Common denial reasons

The most common reasons the debond visit (billed as D8680) is denied, downgraded, or recouped:

  • Inclusive of the comprehensive ortho case fee — by far the most common adjudication outcome. The carrier paid the D8070 / D8080 / D8090 global, which includes retention; D8680 reported as a separate line item is denied as bundled. Not a true "denial" in the audit sense, but it is the reason D8680 line items rarely pay on PPO ortho cases.
  • No active orthodontic treatment on file with the carrier — the patient's active treatment was paid by a prior carrier, paid out-of-pocket, or never billed; the carrier sees a retention claim with no underlying ortho case and denies as unsubstantiated.
  • Lifetime ortho maximum already exhausted — many plans cover orthodontia under a one-time lifetime maximum (often $1,500-$3,500); once the comprehensive case has paid out, no additional ortho-family codes pay regardless of the line item.
  • Adult orthodontia not covered by plan — many employer plans cover only pediatric ortho (under age 19, or under age 23 with full-time student verification); D8680 on an adult enrollee is denied because the underlying ortho is non-covered.
  • No documented case completion — the chart doesn't establish that active treatment is complete (case goals met, appliances removed, records taken). A note that just says "retainers delivered" without the case-completion context is a downgrade risk on audit.
  • Discontinuance miscoded as completion — the patient quit treatment early, the office removed appliances, and the visit was billed as D8680 instead of D8695 (removal for reasons other than completion). Carrier audits flag this when the duration of active treatment is shorter than typical or when no retainers were actually delivered.
  • Billed twice for the same case (once per arch) — D8680 is one global retention code for the case, not per arch. Reporting it twice is an automatic denial of the duplicate. (Per-arch reporting applies to D8703 / D8704 only.)

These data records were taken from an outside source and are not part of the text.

(* ===== verification/Validator.v ===== *)
(** * Catching up: the checks on blocks fetched from a seed
    ([libValidator/Validator.cpp])

    A node that has fallen behind asks a seed for the directory blocks and the
    final blocks it has missed.  [CheckDirBlocks] walks over the directory blocks,
    checks each against the committee of its time, and moves the committee, the
    chains and the storage on; [CheckTxBlocks] checks the final blocks.

    [Mediator] holds what the checks touch.  The serialized blocks and the
    protobuf form of a sharding structure are parameters. *)

From stdpp Require Import base numbers gmap list.
From S2P Require Import Prelude BitVector Peer OpenSSL Schnorr MultiSig ConsensusMessages ConsensusCommon ConsensusBackup.
From S2P Require Import BlockChain LevelDB BlockLinkChain Blocks Committee BlockStorage.
Open Scope Z_scope.

(** [ProtoShardingStructure], [None] when a field is missing. *)
Class ShardingProto `{OpenSSL} := sharding_proto : Z -> list (list (PubKey * Peer * Z)) -> option bytes.

Inductive TxBlockValidationMsg := VALID | STALEDSINFO | INVALID.

Section validator.
Context `{OpenSSL} `{HeaderProto DSBlockHeader} `{HeaderProto VCBlockHeader} `{HeaderProto FallbackBlockHeader}
  `{HeaderProto TxBlockHeader} `{!ShardingProto} `{LinkProto}.
Context `{ToBytes DSBlock} `{ToBytes VCBlock} `{ToBytes FallbackBlockWShardingStructure}.
Context {DB : Type} `{leveldb DB}.
Context (selfKey : PubKey) (GUARD_MODE : bool) (NumOfDSGuard : Z) (LOOKUP_NODE_MODE : bool)
  (BLOCKLINK_VERSION SHARDINGSTRUCTURE_VERSION : Z).

(** [boost::variant<DSBlock, VCBlock, FallbackBlockWShardingStructure>] *)
Inductive DirBlock :=
  | DirDS (dsblock : DSBlock)
  | DirVC (vcblock : VCBlock)
  | DirFB (fallback : FallbackBlockWShardingStructure).

Record Mediator := mkMediator {
  m_dsBlockChain : CircularArray DSBlock;
  m_blocklinkchain : CircularArray BlockLink;
  m_storage : BlockStorage DB
}.

(** The variables of the loop. *)
Record DirState := mkDirState {
  mutable_ds_comm : DequeOfNode;
  prevdsblocknum : Z;
  totalIndex : Z;
  prevShardingHash : bytes;
  prevHash : bytes;
  mediator : Mediator
}.

(** Go on; [ret = false; break;]; [return false;]. *)
Inductive Verdict :=
  | Continue (s : DirState)
  | Break (s : DirState)
  | GiveUp (m : Mediator).

(** [Messenger::GetShardingStructureHash] *)
Definition GetShardingStructureHash (version : Z) (shards : DequeOfShard) : option bytes :=
  match sharding_proto version shards with
  | None => None
  | Some tmp => Some (SHA256 (SHA2.Update SHA2.Reset tmp))
  end.

(** [m_blocklinkchain.AddBlockLink(...)], its result not looked at. *)
Definition add_link (m : Mediator) (index dsindex : Z) (type : BlockType) (hash : bytes) : outcome Mediator :=
  '(_, links, db) ← AddBlockLink BLOCKLINK_VERSION (m_blocklinkchain m) (st_db (m_storage m) BLOCKLINK)
                      index dsindex (BlockType_value type) hash;
  Ret (mkMediator (m_dsBlockChain m) links (set_store (m_storage m) BLOCKLINK db)).

Definition check_ds (s : DirState) (dsblock : DSBlock) : outcome Verdict :=
  let header := dsb_header dsblock in
  if negb (dsh_blockNum header =? u64 (prevdsblocknum s + 1)) then Ret (Break s)
  else
    ok ← CheckBlockCosignature header (dsb_base dsblock) (fst <$> mutable_ds_comm s);
    if negb ok then Ret (Break s)
    else if negb (bool_decide (prevHash s = hb_prevHash (dsh_base header))) then Ret (Break s)
    else
      let prevdsblocknum := u64 (prevdsblocknum s + 1) in
      let hash := bb_blockHash (dsb_base dsblock) in
      m ← add_link (mediator s) (totalIndex s) prevdsblocknum BT_DS hash;
      '(_, chain) ← AddBlock (m_dsBlockChain m) dsblock;
      '(ok, st) ← PutDSBlock (m_storage m) (dsh_blockNum header) (to_bytes dsblock);
      let m := mkMediator chain (m_blocklinkchain m) st in
      if negb ok then Ret (GiveUp m)
      else
        comm ← Node_UpdateDSCommiteeComposition selfKey GUARD_MODE NumOfDSGuard (mutable_ds_comm s) dsblock;
        let '(ok, st) := Storage_ResetDB LOOKUP_NODE_MODE st STATE_DELTA in
        let m := mkMediator chain (m_blocklinkchain m) st in
        if negb ok then Ret (GiveUp m)
        else Ret (Continue (mkDirState comm prevdsblocknum (u64 (totalIndex s + 1)) (dsh_shardingHash header) hash m)).

Definition check_vc (s : DirState) (vcblock : VCBlock) : outcome Verdict :=
  let header := vcb_header vcblock in
  if negb (vch_VieWChangeDSEpochNo header =? u64 (prevdsblocknum s + 1)) then Ret (Break s)
  else
    ok ← CheckBlockCosignature header (vcb_base vcblock) (fst <$> mutable_ds_comm s);
    if negb ok then Ret (Break s)
    else if negb (bool_decide (prevHash s = hb_prevHash (vch_base header))) then Ret (Break s)
    else
      let comm := UpdateRetrieveDSCommiteeCompositionAfterVC GUARD_MODE vcblock (mutable_ds_comm s) in
      let hash := bb_blockHash (vcb_base vcblock) in
      m ← add_link (mediator s) (totalIndex s) (u64 (prevdsblocknum s + 1)) BT_VC hash;
      '(ok, st) ← PutVCBlock (m_storage m) hash (to_bytes vcblock);
      let m := mkMediator (m_dsBlockChain m) (m_blocklinkchain m) st in
      if negb ok then Ret (GiveUp m)
      else Ret (Continue (mkDirState comm (prevdsblocknum s) (u64 (totalIndex s + 1)) (prevShardingHash s) hash m)).

(** [shards.at(shard_id)] comes before the signature is checked. *)
Definition check_fb (s : DirState) (fb : FallbackBlockWShardingStructure) : outcome Verdict :=
  let fallbackblock := fbw_block fb in
  let shards := fbw_shards fb in
  let header := fbb_header fallbackblock in
  if negb (fbh_fallbackDSEpochNo header =? u64 (prevdsblocknum s + 1)) then Ret (Break s)
  else if negb (bool_decide (prevHash s = hb_prevHash (fbh_base header))) then Ret (Break s)
  else
    match GetShardingStructureHash SHARDINGSTRUCTURE_VERSION shards with
    | None => Ret (Break s)
    | Some shardinghash =>
        if negb (bool_decide (shardinghash = prevShardingHash s)) then Ret (Break s)
        else
          let shard_id := fbh_shardId header in
          shard ← at_ shards shard_id;
          ok ← CheckBlockCosignature header (fbb_base fallbackblock) (shard_keys shard);
          if negb ok then Ret (Break s)
          else
            comm ← UpdateDSCommitteeAfterFallback shard_id (fbh_leaderPubKey header) (fbh_leaderNetworkInfo header) shards;
            let hash := bb_blockHash (fbb_base fallbackblock) in
            m ← add_link (mediator s) (totalIndex s) (u64 (prevdsblocknum s + 1)) BT_FB hash;
            '(ok, st) ← PutFallbackBlock (m_storage m) hash (to_bytes fb);
            let m := mkMediator (m_dsBlockChain m) (m_blocklinkchain m) st in
            if negb ok then Ret (GiveUp m)
            else Ret (Continue (mkDirState comm (prevdsblocknum s) (u64 (totalIndex s + 1)) (prevShardingHash s) hash m))
    end.

Definition check_dir (s : DirState) (b : DirBlock) : outcome Verdict :=
  match b with DirDS d => check_ds s d | DirVC v => check_vc s v | DirFB f => check_fb s f end.

(** The loop: the result and, unless the function returned early, the committee it
    has come to ([newDSComm]). *)
Fixpoint check_loop (s : DirState) (dirBlocks : list DirBlock) : outcome (bool * option DequeOfNode * Mediator) :=
  match dirBlocks with
  | [] => Ret (true, Some (mutable_ds_comm s), mediator s)
  | b :: dirBlocks =>
      v ← check_dir s b;
      match v with
      | Continue s => check_loop s dirBlocks
      | Break s => Ret (false, Some (mutable_ds_comm s), mediator s)
      | GiveUp m => Ret (false, None, m)
      end
  end.

Definition CheckDirBlocks (m : Mediator) (dirBlocks : list DirBlock) (initDsComm : DequeOfNode) (index_num : Z)
  : outcome (bool * option DequeOfNode * Mediator) :=
  last ← GetLastBlock (m_dsBlockChain m);
  link ← GetLatestBlockLink (m_blocklinkchain m);
  check_loop (mkDirState initDsComm (dsh_blockNum (dsb_header last)) index_num (dsh_shardingHash (dsb_header last))
                (bl_hash link) m) dirBlocks.

(** ** Final blocks *)

(** The loop over [sIndex], down to the first block. *)
Fixpoint check_hashes (txBlocks : list TxBlock) (rounds : nat) (sIndex : Z) (prevBlockHash : bytes) : outcome bool :=
  match rounds with
  | O => Ret true
  | S rounds =>
      block ← at_ txBlocks sIndex;
      if negb (bool_decide (prevBlockHash = GetMyHash (txb_header block))) then Ret false
      else check_hashes txBlocks rounds (u32 (sIndex - 1)) (hb_prevHash (txh_base (txb_header block)))
  end.

Definition CheckTxBlocks (txBlocks : list TxBlock) (dsComm : DequeOfNode) (latestBlockLink : BlockLink)
  : outcome TxBlockValidationMsg :=
  let latestDSIndex := bl_dsindex latestBlockLink in
  let not_ds := negb (bl_type latestBlockLink =? BlockType_value BT_DS) in
  if not_ds && (latestDSIndex =? 0) then Ret INVALID
  else
    let latestDSIndex := if not_ds then latestDSIndex - 1 else latestDSIndex in
    latestTxBlock ← at_ txBlocks (zlen txBlocks - 1);
    let header := txb_header latestTxBlock in
    if negb (txh_dsBlockNum header =? latestDSIndex) then
      Ret (if latestDSIndex >? txh_dsBlockNum header then INVALID else STALEDSINFO)
    else
      ok ← CheckBlockCosignature header (txb_base latestTxBlock) (fst <$> dsComm);
      if negb ok then Ret INVALID
      else if zlen txBlocks <? 2 then Ret VALID
      else
        ok ← check_hashes txBlocks (pred (length txBlocks)) (u32 (zlen txBlocks - 2)) (hb_prevHash (txh_base header));
        Ret (if ok : bool then VALID else INVALID).

End validator.

(** ** Which blocks are accepted *)

Section acceptance.
Context `{Hnf : OpenSSLNoFail} `{HeaderProto DSBlockHeader} `{HeaderProto VCBlockHeader}
  `{HeaderProto FallbackBlockHeader} `{!ShardingProto} `{LinkProtoSpec}.
Context `{ToBytes DSBlock} `{ToBytes VCBlock} `{ToBytes FallbackBlockWShardingStructure}.
Context {DB : Type} `{leveldbSpec DB}.
Context (selfKey : PubKey) (GUARD_MODE : bool) (NumOfDSGuard : Z) (LOOKUP_NODE_MODE : bool)
  (VERSION SHARDINGSTRUCTURE_VERSION : Z).

Abbreviation check_dir :=
  (check_dir (DB := DB) selfKey GUARD_MODE NumOfDSGuard LOOKUP_NODE_MODE VERSION SHARDINGSTRUCTURE_VERSION).
Abbreviation check_loop :=
  (check_loop (DB := DB) selfKey GUARD_MODE NumOfDSGuard LOOKUP_NODE_MODE VERSION SHARDINGSTRUCTURE_VERSION).
Abbreviation CheckDirBlocks :=
  (CheckDirBlocks (DB := DB) selfKey GUARD_MODE NumOfDSGuard LOOKUP_NODE_MODE VERSION SHARDINGSTRUCTURE_VERSION).

(** What the next block is checked against. *)
Record View := mkView {
  v_comm : DequeOfNode;
  v_num : Z;
  v_hash : bytes;
  v_shardingHash : bytes
}.

Definition view (s : DirState (DB := DB)) : View :=
  mkView (mutable_ds_comm s) (prevdsblocknum s) (prevHash s) (prevShardingHash s).

(** The header [h] with its base carries enough signatures of [keys]. *)
Definition signed_by {Hd} `{HeaderProto Hd} (keys : list PubKey) (base : BlockBase) (h : Hd) : Prop :=
  cosigned keys (bb_cosigs base) (Header_Serialize h [] 0).2.
(* ===== verification/Decision.v ===== *)
(** * From a decision to an accepted block

    The leader of a consensus that is [DONE] puts its two collective signatures and
    bit maps on the block ([SetCoSignatures]).  Here the promise of the consensus
    (a certificate of each round) meets what the checks of the other nodes ask of a
    block. *)

From stdpp Require Import base numbers relations list.
From S2P Require Import Prelude BitVector Peer OpenSSL Schnorr MultiSig ConsensusMessages ConsensusCommon ConsensusBackup.
From S2P Require Import ConsensusLeader LeaderProperties ConsensusSession BlockChain Blocks.
Open Scope Z_scope.

Import Leader.

Section certified.
Context `{Hnf : OpenSSLNoFail}.

(** The second certificate, over a message that ends in the first one, is what
    makes a header co-signed. *)
Lemma certificate_cosigned c m0 base :
  0 < zlen (m_committee c) <= 1000 ->
  certificate c (NumForConsensus (zlen (m_committee c))) (m_B2 c) (m_CS2 c) (m_messageToCosign c) ->
  append_round1 m0 (m_CS1 c) (m_B1 c) = Ret (m_messageToCosign c) ->
  cosigned (fst <$> m_committee c) (bb_cosigs (SetCoSignatures base c)) m0.
Proof.
  intros Hsz (Hl & Hn & key & Hk & Hv) Hm. unfold cosigned, SetCoSignatures. cbn [bb_cosigs cs_B2 cs_CS2 cs_CS1 cs_B1].
  rewrite length_fmap. split; [done|]. unfold zlen in Hn |- *. rewrite length_fmap. split; [done|].
  assert (count_true (m_B2 c) <> 0%nat) as Hne.
  { pose proof (NumForConsensus_ceil (zlen (m_committee c)) ltac:(lia)) as Hc. unfold zlen in *. zlia. }
  rewrite AggregateKeys_sum in Hk by done. injection Hk as <-.
  eexists _, _. split; [|split; [exact Hm|exact Hv]].
  rewrite select_fmap, AggregatePubKeys_some; [done|].
  intros E. apply Hne. rewrite <- (length_select (m_B2 c) (m_committee c)) by done. by destruct (select _ _).
Qed.

End certified.

Section decision.
Context `{Hnf : OpenSSLNoFail}.
Context `{!Proto CommitBody unit, !Proto ResponseBody unit, !Proto ChallengeBody unit,
          !Proto CollectiveSigBody unit, !Proto bytes unit, !Proto unit unit}.
Context (cfg : Config) (k d : Z) (committee : DequeOfNode) (l0 : ConsensusLeader).
Context (Hsession : session cfg k d committee l0).

(** C7: what the committee decides, the network accepts.  When a leader has
    reached [DONE], there is a first-round message such that every block whose
    serialized header is that message passes the checks of the other nodes for a
    directory, view-change and final block and the check of a node that catches
    up, once the leader has put its co-signatures on it. *)
Theorem decided_block_accepted `{HeaderProto DSBlockHeader, HeaderProto VCBlockHeader, HeaderProto TxBlockHeader}
    l base :
  rtc (leader_step cfg) l0 l -> m_state (lbase l) = DONE ->
  exists m0, append_round1 m0 (m_CS1 (lbase l)) (m_B1 (lbase l)) = Ret (m_messageToCosign (lbase l)) /\
    let signed := SetCoSignatures base (lbase l) in
    (forall h, header_proto h = Some m0 -> VerifyDSBlockCoSignature committee (mkDSBlock signed h) = Ret true) /\
    (forall h, header_proto h = Some m0 -> VerifyVCBlockCoSignature committee (mkVCBlock signed h) = Ret true) /\
    (forall h infos, header_proto h = Some m0 -> VerifyFinalBlockCoSignature committee (mkTxBlock signed h infos) = Ret true) /\
    (forall {Hd} `{HeaderProto Hd} (h : Hd), header_proto h = Some m0 ->
       CheckBlockCosignature h signed (fst <$> committee) = Ret true).
Proof.
  intros Hrun Hdone. destruct (reach_leader_inv cfg k d committee l0 Hsession l Hrun) as [Hst _ _ Hsi].
  pose proof (static_committee _ _ _ _ Hst) as Hcom. pose proof (static_num _ _ _ _ Hst) as Hnum.
  unfold state_inv in Hsi. rewrite Hdone in Hsi. destruct Hsi as (Hc2 & m0 & _ & Hm0).
  pose proof (session_size _ _ _ _ _ Hsession) as Hsz. exists m0. split; [done|]. intros signed.
  assert (cosigned (fst <$> committee) (bb_cosigs signed) m0) as Hco.
  { rewrite <- Hcom in Hsz |- *. apply certificate_cosigned; [lia| |done]. by rewrite <- Hnum. }
  apply cosig_check_iff in Hco; [|unfold zlen in *; rewrite length_fmap; lia].
  split; [|split; [|split]]; intros; match goal with Hp : header_proto _ = Some m0 |- _ => apply header_checked_some in Hp as [Hp1 Hp2] end.
  - unfold VerifyDSBlockCoSignature. cbn [dsb_header dsb_base]. by rewrite Hp1.
  - unfold VerifyVCBlockCoSignature. cbn [vcb_header vcb_base]. by rewrite Hp1.
  - unfold VerifyFinalBlockCoSignature. cbn [txb_header txb_base]. by rewrite Hp1.
  - unfold CheckBlockCosignature. by rewrite Hp2.
Qed.

End decision.

(** The session of five nodes: a header that is its own serialized form. *)
Module DecisionExample.

#[local] Instance raw_header : HeaderProto bytes := fun h => Some h.
#[local] Instance no_ds : HeaderProto DSBlockHeader := fun _ => None.
#[local] Instance no_vc : HeaderProto VCBlockHeader := fun _ => None.
#[local] Instance no_tx : HeaderProto TxBlockHeader := fun _ => None.

Lemma decided_block_accepted_witness :
  exists header : bytes,
    CheckBlockCosignature header (SetCoSignatures BlockBase_default (lbase (lead5 4))) (fst <$> committee5) = Ret true.
Proof.
  destruct (decided_block_accepted config1 11 77 committee5 leader5 session5 (lead5 4) BlockBase_default
              (lead5_reach 4 returned4) lead5_4_done) as (m0 & _ & _ & _ & _ & Hcheck).
  exists m0. apply (Hcheck bytes raw_header m0 eq_refl).
Defined.

End DecisionExample.
Lemma filed_some (entries : list (bytes * bytes)) m k :
  k ∈ hex <$> entries.*1 -> is_Some (foldl file_entry m entries !! k).
Proof.
  revert m. induction entries as [|[i v] entries IH]; intros m Hk; [by apply elem_of_nil in Hk|]. cbn.
  destruct (decide (k ∈ hex <$> entries.*1)) as [Hin|Hout]; [by apply IH|].
  cbn in Hk. apply elem_of_cons in Hk as [->|Hk]; [|done]. rewrite filed_other by done.
  unfold file_entry. cbn. rewrite lookup_insert_eq. eauto.
Qed.

(** What is read of an index that was written last. *)
Lemma filed_last (entries : list (bytes * bytes)) m i v post :
  hex i ∉ hex <$> post.*1 -> foldl file_entry m (entries ++ (i, v) :: post) !! hex i = Some v.
Proof. intros Hk. rewrite foldl_app. cbn. rewrite filed_other by done. apply lookup_insert_eq. Qed.

Lemma indexes_of_length c temp a i : i ∈ indexes_of c temp a -> length i = 32%nat.
Proof.
  unfold indexes_of. destruct (index_bytes c temp a) as [raw|]; [|by intros ?%elem_of_nil].
  unfold GetStateIndex. destruct (zlen raw <=? 0); cbn; [by intros ?%elem_of_nil|].
  unfold ProtobufToStateIndex. intros (x & -> & _)%list_elem_of_fmap. apply length_resize.
Qed.

(** An index list of 32-byte hashes is read back. *)
Lemma GetStateIndex_Set l : Forall (fun i : bytes => length i = 32%nat) l ->
  (SetStateIndex l).1 = true /\ default [] (GetStateIndex (SetStateIndex l).2) = l.
Proof.
  intros Hl. unfold SetStateIndex. split; [done|].
  rewrite (proto_write_append (index_serialize l) [] : (proto_write (index_serialize l) [] 0).2 = _). cbn [app].
  unfold GetStateIndex. destruct (Z.leb_spec (zlen (index_serialize l)) 0) as [Hz|Hz].
  - symmetry. apply index_serialize_empty. unfold zlen in Hz. destruct (index_serialize l); [done|cbn in *; lia].
  - cbn. rewrite index_parse_serialize. unfold ProtobufToStateIndex. clear Hz.
    induction Hl as [|i l Hi Hl IH]; [done|]. cbn. rewrite IH. f_equal. rewrite <- Hi. apply resize_all.
Qed.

  • Replacement retainer billed as D8680 instead of D8703 / D8704 — common confusion since the CDT 2023 split. D8680 is original retention; replacements are D8703 (maxillary) / D8704 (mandibular). Mis-coded replacements are denied or recouped.
  • Patient still has appliances on the opposing arch — billing D8680 when only one arch is being debonded and the other is still in active treatment is premature; D8680 is a case-completion code, not a per-arch staged code.
  • No final records on file — most carriers and state ortho boards expect final records (photos, scans / impressions, panoramic) at end of treatment as standard of care; their absence is an audit flag, especially in Medicaid ortho.
  • Default-templated retention notes across multiple cases — every D8680 chart in the practice reads identically with the same materials, the same wear schedule, the same "delivered, instructed, no complications." Auditors flag pattern-matched templates as evidence of fabricated documentation.
  • No informed-consent / retention-agreement signature on file — best-practice ortho documentation includes a signed retention agreement. Its absence is a defensibility weakness if the patient later disputes the retention plan or claims the original retainer was never delivered or properly fitted.
  • No white-spot-lesion or enamel-condition assessment at debond — when post-treatment decalcification is later attributed to the orthodontic treatment, the debond chart is the only contemporaneous record of enamel condition the day appliances came off. Its absence creates liability exposure.